_Records supplied_:
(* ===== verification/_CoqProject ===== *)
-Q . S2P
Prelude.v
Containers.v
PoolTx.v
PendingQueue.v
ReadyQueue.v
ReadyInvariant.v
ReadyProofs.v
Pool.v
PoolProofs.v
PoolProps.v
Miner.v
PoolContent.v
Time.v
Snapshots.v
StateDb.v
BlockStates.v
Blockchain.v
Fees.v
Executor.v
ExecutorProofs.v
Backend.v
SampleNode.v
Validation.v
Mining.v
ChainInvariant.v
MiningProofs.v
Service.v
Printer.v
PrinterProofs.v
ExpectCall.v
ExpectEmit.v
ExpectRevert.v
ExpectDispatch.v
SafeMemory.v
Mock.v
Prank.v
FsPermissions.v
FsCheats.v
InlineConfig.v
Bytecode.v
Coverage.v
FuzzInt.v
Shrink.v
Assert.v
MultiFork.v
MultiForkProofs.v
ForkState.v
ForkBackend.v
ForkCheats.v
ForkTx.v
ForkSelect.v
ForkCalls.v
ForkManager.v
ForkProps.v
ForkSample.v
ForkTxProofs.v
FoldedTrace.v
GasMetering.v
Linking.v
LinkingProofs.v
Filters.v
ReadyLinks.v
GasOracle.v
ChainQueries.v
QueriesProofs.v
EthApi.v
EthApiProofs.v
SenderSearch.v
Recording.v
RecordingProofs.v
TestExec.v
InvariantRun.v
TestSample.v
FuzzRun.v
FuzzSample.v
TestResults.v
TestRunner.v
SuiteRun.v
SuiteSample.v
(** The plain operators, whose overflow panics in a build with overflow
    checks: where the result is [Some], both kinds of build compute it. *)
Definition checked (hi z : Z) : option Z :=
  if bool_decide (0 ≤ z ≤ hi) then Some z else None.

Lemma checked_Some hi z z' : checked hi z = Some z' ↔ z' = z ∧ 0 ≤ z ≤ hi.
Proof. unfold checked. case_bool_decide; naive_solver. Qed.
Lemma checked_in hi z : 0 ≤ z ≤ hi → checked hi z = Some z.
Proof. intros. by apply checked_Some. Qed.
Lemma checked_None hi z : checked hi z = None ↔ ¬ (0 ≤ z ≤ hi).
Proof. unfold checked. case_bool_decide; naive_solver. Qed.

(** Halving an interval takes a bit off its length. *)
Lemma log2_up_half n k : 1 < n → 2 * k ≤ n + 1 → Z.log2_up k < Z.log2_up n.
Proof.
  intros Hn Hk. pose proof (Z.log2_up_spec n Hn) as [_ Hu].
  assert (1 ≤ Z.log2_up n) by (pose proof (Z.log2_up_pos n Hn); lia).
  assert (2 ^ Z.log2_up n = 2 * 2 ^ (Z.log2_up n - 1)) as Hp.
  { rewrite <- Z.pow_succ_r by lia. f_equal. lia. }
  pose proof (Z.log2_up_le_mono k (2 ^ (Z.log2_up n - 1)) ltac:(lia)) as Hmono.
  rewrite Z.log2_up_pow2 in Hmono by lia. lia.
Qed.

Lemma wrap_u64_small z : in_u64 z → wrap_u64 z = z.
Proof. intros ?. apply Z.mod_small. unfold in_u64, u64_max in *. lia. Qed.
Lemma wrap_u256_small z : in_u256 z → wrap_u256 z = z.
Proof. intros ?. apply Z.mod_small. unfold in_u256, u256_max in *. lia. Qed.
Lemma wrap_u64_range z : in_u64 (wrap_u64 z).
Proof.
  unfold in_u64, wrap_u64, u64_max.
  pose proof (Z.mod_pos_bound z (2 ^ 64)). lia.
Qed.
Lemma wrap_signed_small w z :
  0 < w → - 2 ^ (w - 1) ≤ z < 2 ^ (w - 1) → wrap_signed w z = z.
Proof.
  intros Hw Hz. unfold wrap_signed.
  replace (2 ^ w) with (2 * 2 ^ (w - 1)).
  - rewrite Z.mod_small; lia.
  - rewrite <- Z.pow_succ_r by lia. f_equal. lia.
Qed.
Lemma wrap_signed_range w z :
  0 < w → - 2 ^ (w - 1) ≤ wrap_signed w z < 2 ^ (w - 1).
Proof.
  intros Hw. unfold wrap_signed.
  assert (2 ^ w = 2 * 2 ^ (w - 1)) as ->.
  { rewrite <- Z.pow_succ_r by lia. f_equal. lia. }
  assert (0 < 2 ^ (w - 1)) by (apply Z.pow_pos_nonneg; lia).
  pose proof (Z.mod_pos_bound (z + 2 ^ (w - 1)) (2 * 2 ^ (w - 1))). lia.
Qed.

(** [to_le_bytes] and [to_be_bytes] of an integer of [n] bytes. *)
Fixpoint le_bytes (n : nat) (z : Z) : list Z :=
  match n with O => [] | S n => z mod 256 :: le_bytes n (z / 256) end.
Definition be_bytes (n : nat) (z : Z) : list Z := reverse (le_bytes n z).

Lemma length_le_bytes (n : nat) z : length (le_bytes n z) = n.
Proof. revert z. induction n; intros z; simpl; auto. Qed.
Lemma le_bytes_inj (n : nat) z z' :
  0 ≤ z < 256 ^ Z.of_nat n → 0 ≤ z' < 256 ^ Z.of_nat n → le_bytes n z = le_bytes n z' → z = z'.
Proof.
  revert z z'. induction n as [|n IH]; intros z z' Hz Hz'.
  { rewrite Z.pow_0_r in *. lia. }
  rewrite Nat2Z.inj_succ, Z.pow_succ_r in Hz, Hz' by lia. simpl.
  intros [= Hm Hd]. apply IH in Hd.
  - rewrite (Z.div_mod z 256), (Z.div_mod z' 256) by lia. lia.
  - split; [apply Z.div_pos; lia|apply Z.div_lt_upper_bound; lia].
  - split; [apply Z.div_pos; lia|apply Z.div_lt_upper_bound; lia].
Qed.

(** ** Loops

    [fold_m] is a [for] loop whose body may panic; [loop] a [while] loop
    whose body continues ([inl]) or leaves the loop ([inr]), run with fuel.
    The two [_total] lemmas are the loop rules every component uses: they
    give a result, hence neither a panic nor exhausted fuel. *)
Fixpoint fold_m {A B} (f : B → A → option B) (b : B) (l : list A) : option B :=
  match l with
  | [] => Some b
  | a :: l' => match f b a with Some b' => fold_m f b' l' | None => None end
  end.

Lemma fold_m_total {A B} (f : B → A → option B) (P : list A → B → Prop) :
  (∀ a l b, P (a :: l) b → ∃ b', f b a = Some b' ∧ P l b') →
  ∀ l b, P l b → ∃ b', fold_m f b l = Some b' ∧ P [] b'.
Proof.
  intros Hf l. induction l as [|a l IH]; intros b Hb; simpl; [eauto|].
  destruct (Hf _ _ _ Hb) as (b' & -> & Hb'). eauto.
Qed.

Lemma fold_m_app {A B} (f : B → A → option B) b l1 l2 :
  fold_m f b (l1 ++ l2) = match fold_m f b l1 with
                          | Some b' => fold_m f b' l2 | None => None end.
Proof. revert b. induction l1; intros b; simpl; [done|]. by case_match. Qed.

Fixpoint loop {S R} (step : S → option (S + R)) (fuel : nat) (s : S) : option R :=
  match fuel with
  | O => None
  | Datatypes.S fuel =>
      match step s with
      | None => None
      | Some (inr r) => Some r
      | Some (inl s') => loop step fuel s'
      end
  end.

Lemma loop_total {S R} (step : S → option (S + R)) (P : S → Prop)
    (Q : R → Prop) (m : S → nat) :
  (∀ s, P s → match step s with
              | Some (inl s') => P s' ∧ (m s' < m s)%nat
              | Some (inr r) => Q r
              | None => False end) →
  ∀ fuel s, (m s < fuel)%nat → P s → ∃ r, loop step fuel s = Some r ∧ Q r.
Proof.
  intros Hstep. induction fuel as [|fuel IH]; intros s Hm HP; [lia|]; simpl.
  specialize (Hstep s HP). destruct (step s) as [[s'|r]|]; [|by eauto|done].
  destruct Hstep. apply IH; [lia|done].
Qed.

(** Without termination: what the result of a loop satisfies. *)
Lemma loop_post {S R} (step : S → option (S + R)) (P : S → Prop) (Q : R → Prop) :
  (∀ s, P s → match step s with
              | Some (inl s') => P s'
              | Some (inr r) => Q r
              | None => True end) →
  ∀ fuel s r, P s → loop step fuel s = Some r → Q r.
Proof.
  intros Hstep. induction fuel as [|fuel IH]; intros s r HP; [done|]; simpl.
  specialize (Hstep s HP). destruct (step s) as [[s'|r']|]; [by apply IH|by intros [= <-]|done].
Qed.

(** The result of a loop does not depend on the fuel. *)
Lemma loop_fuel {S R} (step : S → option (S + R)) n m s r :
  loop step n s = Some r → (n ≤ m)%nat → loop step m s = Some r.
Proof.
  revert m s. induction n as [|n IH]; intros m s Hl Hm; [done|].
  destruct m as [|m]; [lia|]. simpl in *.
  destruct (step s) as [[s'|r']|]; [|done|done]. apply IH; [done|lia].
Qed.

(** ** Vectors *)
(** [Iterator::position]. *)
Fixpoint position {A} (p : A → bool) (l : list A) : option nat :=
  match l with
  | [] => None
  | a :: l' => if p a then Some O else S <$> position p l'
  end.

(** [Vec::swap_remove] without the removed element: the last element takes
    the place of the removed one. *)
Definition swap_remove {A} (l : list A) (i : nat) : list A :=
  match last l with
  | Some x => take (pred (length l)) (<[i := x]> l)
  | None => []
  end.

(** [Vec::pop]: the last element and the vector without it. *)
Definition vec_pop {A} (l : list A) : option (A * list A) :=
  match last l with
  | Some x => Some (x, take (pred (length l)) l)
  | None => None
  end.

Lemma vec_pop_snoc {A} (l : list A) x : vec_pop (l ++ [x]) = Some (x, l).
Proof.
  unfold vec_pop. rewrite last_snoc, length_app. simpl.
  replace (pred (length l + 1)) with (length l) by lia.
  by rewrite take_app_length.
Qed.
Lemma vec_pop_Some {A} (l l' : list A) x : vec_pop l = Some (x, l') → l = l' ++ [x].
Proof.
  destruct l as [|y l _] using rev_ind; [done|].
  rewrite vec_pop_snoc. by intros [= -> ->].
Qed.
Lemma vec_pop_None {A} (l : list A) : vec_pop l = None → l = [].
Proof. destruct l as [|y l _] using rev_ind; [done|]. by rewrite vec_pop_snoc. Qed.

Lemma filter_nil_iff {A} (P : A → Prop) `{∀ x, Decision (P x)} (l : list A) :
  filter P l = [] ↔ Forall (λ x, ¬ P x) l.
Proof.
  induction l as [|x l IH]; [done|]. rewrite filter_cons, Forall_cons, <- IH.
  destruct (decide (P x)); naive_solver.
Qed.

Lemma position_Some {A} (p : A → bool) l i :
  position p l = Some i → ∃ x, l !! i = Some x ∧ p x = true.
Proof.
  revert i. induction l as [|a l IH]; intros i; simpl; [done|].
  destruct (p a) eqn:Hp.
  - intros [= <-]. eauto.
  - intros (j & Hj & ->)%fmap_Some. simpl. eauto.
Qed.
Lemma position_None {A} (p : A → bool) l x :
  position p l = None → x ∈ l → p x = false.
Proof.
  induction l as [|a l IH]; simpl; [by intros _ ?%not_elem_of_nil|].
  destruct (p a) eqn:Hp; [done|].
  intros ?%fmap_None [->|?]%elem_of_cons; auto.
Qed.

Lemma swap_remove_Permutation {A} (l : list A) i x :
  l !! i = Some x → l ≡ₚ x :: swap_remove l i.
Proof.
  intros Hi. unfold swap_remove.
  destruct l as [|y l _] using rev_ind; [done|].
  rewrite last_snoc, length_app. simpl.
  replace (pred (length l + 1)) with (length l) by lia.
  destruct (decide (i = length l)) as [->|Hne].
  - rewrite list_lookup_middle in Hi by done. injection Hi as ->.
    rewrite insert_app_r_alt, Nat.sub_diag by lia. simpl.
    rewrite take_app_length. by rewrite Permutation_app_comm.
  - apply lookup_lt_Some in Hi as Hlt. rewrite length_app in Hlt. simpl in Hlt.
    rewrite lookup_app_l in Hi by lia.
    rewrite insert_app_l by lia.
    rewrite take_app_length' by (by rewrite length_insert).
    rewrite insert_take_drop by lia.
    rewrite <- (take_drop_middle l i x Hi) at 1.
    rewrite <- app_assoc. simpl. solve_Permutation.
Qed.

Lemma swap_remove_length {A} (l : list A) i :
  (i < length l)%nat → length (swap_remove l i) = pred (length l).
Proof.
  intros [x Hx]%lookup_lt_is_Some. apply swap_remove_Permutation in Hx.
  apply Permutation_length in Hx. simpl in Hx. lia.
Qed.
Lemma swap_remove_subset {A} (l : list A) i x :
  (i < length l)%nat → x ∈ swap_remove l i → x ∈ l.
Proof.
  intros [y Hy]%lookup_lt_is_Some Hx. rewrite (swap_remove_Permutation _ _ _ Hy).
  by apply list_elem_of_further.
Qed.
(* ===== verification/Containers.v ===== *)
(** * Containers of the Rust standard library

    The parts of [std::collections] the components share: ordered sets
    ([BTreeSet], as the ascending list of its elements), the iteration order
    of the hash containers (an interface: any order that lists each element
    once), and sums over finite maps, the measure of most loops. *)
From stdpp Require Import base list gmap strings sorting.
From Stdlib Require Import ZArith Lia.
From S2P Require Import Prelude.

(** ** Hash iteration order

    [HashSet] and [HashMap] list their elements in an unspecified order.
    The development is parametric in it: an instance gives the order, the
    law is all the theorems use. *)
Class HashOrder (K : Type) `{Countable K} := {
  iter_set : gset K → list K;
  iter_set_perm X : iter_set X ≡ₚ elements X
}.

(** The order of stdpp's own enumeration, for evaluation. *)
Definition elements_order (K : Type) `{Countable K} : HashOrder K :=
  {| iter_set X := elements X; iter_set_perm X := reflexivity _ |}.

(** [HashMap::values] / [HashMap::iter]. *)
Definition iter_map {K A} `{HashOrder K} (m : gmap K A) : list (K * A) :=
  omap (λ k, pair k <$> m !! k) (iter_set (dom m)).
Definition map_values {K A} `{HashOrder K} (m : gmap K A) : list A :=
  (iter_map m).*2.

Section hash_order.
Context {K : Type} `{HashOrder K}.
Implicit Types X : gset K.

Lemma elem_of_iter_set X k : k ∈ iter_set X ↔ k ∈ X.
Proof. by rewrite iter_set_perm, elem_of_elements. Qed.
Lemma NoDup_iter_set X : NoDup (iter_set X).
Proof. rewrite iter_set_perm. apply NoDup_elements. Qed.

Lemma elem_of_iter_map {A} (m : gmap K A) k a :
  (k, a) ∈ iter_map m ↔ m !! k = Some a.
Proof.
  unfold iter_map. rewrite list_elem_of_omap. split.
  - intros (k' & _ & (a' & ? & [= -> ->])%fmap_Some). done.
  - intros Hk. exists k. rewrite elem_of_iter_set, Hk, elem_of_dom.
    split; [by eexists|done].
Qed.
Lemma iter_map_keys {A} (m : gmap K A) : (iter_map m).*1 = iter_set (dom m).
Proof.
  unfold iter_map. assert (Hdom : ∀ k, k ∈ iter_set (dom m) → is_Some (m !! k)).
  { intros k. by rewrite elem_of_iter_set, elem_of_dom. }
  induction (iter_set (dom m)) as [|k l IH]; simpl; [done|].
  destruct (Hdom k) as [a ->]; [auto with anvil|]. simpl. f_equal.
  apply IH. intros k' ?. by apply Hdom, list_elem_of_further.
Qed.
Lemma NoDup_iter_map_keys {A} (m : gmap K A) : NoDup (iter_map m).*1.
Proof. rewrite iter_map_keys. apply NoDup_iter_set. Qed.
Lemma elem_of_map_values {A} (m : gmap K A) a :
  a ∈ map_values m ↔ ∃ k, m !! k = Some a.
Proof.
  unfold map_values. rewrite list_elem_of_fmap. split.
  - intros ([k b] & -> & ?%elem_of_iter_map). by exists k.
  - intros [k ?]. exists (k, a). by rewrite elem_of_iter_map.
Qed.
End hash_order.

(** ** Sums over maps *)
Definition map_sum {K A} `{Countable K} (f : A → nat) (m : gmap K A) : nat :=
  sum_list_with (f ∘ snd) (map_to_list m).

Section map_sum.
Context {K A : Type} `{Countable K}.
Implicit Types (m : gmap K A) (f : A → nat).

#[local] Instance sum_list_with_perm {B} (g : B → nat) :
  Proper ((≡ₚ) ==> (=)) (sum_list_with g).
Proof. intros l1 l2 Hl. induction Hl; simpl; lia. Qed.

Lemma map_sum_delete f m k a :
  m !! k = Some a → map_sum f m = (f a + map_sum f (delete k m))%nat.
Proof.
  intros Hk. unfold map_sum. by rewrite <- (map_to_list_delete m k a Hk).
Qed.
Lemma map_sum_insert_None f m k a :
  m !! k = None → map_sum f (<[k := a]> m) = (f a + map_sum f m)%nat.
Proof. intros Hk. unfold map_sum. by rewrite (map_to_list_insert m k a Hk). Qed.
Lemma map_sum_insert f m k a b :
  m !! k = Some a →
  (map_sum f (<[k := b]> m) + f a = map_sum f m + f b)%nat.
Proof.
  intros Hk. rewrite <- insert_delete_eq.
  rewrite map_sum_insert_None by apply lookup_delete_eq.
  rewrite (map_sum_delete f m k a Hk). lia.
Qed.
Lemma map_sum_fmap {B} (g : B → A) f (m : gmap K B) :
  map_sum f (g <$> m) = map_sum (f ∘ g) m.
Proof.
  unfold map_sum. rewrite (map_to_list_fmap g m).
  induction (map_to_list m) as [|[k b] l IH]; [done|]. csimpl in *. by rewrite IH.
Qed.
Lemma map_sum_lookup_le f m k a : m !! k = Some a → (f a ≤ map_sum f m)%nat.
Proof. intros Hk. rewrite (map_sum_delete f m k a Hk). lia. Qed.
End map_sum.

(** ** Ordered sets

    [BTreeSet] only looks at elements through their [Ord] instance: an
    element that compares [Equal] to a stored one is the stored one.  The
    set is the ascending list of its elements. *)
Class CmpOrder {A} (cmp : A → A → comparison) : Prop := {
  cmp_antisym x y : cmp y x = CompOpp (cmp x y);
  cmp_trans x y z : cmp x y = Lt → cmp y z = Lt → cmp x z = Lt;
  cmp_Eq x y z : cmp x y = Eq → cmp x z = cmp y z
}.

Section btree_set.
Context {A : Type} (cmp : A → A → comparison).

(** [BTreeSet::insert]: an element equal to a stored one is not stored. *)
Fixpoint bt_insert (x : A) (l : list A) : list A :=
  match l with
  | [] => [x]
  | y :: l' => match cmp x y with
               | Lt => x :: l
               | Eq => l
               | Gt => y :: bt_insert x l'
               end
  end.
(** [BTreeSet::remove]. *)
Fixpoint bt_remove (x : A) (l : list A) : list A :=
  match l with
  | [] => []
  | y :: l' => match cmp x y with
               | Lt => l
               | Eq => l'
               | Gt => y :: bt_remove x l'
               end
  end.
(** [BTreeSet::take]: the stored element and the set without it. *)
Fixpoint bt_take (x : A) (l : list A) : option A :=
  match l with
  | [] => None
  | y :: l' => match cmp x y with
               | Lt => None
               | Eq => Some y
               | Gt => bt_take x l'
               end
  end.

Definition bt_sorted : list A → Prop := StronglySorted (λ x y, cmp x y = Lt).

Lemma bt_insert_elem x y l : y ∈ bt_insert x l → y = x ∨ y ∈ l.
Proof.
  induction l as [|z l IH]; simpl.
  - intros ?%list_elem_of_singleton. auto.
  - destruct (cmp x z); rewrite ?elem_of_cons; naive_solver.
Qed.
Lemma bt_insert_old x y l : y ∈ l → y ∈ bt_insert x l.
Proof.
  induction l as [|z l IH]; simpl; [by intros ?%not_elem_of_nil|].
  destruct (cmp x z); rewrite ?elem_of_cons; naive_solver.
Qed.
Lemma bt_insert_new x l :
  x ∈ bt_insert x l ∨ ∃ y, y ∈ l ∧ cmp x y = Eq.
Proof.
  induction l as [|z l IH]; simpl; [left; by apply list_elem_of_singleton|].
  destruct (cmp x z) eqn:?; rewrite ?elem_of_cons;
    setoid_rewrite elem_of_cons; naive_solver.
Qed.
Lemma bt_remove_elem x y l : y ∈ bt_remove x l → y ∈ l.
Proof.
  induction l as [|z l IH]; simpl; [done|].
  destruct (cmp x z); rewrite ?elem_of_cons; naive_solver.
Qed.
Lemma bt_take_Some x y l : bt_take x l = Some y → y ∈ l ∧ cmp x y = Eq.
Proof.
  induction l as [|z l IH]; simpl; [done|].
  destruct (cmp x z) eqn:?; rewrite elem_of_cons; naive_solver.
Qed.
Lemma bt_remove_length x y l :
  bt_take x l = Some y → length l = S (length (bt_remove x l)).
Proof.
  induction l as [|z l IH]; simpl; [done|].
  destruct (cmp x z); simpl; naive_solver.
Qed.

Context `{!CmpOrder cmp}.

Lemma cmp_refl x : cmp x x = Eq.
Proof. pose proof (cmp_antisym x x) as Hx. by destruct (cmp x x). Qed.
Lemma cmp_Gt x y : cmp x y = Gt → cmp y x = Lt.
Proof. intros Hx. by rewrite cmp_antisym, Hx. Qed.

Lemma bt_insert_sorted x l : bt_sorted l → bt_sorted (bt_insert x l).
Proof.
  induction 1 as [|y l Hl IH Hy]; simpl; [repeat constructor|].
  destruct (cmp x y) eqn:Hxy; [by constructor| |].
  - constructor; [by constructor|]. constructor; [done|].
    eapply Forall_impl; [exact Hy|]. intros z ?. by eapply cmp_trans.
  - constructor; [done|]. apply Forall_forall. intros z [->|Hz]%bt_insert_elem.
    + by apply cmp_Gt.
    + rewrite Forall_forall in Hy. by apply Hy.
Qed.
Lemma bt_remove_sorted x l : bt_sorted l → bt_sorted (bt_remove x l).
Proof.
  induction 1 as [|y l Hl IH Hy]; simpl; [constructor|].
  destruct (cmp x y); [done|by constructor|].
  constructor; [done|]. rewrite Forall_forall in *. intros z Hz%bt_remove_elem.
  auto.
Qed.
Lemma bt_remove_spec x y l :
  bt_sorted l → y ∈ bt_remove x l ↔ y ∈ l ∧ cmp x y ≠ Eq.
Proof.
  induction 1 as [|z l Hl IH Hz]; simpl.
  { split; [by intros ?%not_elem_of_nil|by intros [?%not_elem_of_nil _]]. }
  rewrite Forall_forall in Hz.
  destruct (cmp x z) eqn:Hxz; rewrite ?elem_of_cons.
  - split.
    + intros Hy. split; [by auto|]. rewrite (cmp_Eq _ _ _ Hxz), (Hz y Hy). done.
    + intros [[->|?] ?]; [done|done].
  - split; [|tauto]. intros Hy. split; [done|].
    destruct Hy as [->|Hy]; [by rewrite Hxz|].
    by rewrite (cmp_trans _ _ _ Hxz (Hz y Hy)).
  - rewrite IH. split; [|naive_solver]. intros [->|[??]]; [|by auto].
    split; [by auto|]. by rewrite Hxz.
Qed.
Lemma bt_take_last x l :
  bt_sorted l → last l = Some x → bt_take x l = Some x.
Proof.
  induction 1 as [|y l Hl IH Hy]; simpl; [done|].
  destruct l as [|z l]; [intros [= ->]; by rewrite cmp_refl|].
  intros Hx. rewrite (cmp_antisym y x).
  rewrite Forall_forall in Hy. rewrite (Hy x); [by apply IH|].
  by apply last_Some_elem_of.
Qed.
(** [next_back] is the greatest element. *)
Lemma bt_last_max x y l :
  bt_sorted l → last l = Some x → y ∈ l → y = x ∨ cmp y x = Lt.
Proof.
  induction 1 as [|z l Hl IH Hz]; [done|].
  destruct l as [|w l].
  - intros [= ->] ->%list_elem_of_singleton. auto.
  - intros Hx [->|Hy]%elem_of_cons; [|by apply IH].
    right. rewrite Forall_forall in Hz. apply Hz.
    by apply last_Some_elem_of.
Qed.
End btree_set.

_Work to complete_:
Repeat, word for word, the lines above between the line holding "Lemma bt_remove_length x" and the line holding "split; [by intros", inclusive; omit everything else.

_Answer section_:
Lemma bt_remove_length x y l :
  bt_take x l = Some y → length l = S (length (bt_remove x l)).
Proof.
  induction l as [|z l IH]; simpl; [done|].
  destruct (cmp x z); simpl; naive_solver.
Qed.

Context `{!CmpOrder cmp}.

Lemma cmp_refl x : cmp x x = Eq.
Proof. pose proof (cmp_antisym x x) as Hx. by destruct (cmp x x). Qed.
Lemma cmp_Gt x y : cmp x y = Gt → cmp y x = Lt.
Proof. intros Hx. by rewrite cmp_antisym, Hx. Qed.

Lemma bt_insert_sorted x l : bt_sorted l → bt_sorted (bt_insert x l).
Proof.
  induction 1 as [|y l Hl IH Hy]; simpl; [repeat constructor|].
  destruct (cmp x y) eqn:Hxy; [by constructor| |].
  - constructor; [by constructor|]. constructor; [done|].
    eapply Forall_impl; [exact Hy|]. intros z ?. by eapply cmp_trans.
  - constructor; [done|]. apply Forall_forall. intros z [->|Hz]%bt_insert_elem.
    + by apply cmp_Gt.
    + rewrite Forall_forall in Hy. by apply Hy.
Qed.
Lemma bt_remove_sorted x l : bt_sorted l → bt_sorted (bt_remove x l).
Proof.
  induction 1 as [|y l Hl IH Hy]; simpl; [constructor|].
  destruct (cmp x y); [done|by constructor|].
  constructor; [done|]. rewrite Forall_forall in *. intros z Hz%bt_remove_elem.
  auto.
Qed.
Lemma bt_remove_spec x y l :
  bt_sorted l → y ∈ bt_remove x l ↔ y ∈ l ∧ cmp x y ≠ Eq.
Proof.
  induction 1 as [|z l Hl IH Hz]; simpl.
  { split; [by intros ?%not_elem_of_nil|by intros [?%not_elem_of_nil _]]. }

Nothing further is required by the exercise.